Время летит. Не успеете вы оглянуться, и живые люди уже перешли в царство теней. Летит оно в последние годы с такой же предательской быстротой, как для тех, кто должен высиживать месяцы и годы в одной комнате, а с ним стушевывается в памяти множество фактов, штрихов, красок, из которых можно создать нечто, или — по меньшей мере — восстановить.
Давно ли умер И. А. Гончаров? Настолько давно, что в нашей печати могло бы появиться немало воспоминаний о нем.
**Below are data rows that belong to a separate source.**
(** The continuation [data => { loadedSvgs[icons[idx].value] = data; }],
    run when the request settles.  [None] is a failed request (or body
    read): the promise rejects, the callback never runs, and with no
    [.catch] the rejection goes unhandled. *)
Definition icon_fetch_done (icons : list string) (idx : nat) (response : option string)
  : js page unit :=
  match response with
  | None => js_ret tt
  | Some data =>
      path <- deref "icons[idx]" (icons !! idx) ;;
      let key := to_property_key (get_prop (JStr path) "value") in
      js_modify (fun s => set_loadedSvgs (<[key := data]> (loadedSvgs s)) s)
  end.


(** ** The abstract controller of the specification

    ActiveMode, IconCache and MenuState, with the operations of §4.1:
    [setActiveMode] validates, [selectMode] is [setActiveMode] then
    [closeMenu], and [toggleMenu] flips the menu state. *)
Module Controller.
Record ctrl := Ctrl { active : string; cache : gmap string string; menu_open : bool }.

Definition setActiveMode (cfg : config) (v : string) (c : ctrl) : ctrl :=
  if bool_decide (v ∈ mode_values cfg) then Ctrl v (cache c) (menu_open c) else c.
Definition toggleMenu (c : ctrl) : ctrl := Ctrl (active c) (cache c) (negb (menu_open c)).
Definition closeMenu (c : ctrl) : ctrl := Ctrl (active c) (cache c) false.
Definition selectMode (cfg : config) (v : string) (c : ctrl) : ctrl :=
  closeMenu (setActiveMode cfg v c).
End Controller.

(** The abstraction of a page, seen through the menu element [menu]. *)
Definition abs (menu : nat) (s : page) : Controller.ctrl :=
  Controller.Ctrl (mode s) (loadedSvgs s)
    (bool_decide (Dom.getAttribute (pdom s) menu ARIA_EXPANDED = Some "true"%string)).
Их что-то не видно. Не потому ли, что покойный незадолго до смерти так тревожно отнесся к возможности злоупотребить его памятью печатанием его писем? Этот запрет тяготеет над всеми, у кого в руках есть такие письменные документы. Недавно сделано было даже заявление одним писателем: как разрешить этот вопрос совести и следует ли буквально исполнять запрет покойного романиста?
Здесь мы не станем поднимать вопроса — принципиально, разбирать, составляют ли письма собственность того, кто их писал, или того, кому они адресованы. На Западе, в особенности во Франции, частные люди, даже совсем неизвестные, гораздо щекотливее по этой части. Но с развитием репортерства и рекламы наступило царство всякого рода нескромностей. Не помню, однако же, чтобы кто-нибудь из известных писателей, ученых или политических деятелей на Западе, сходя в могилу, наложил такой точно запрет, и у нас это, сколько мне кажется, первый случай.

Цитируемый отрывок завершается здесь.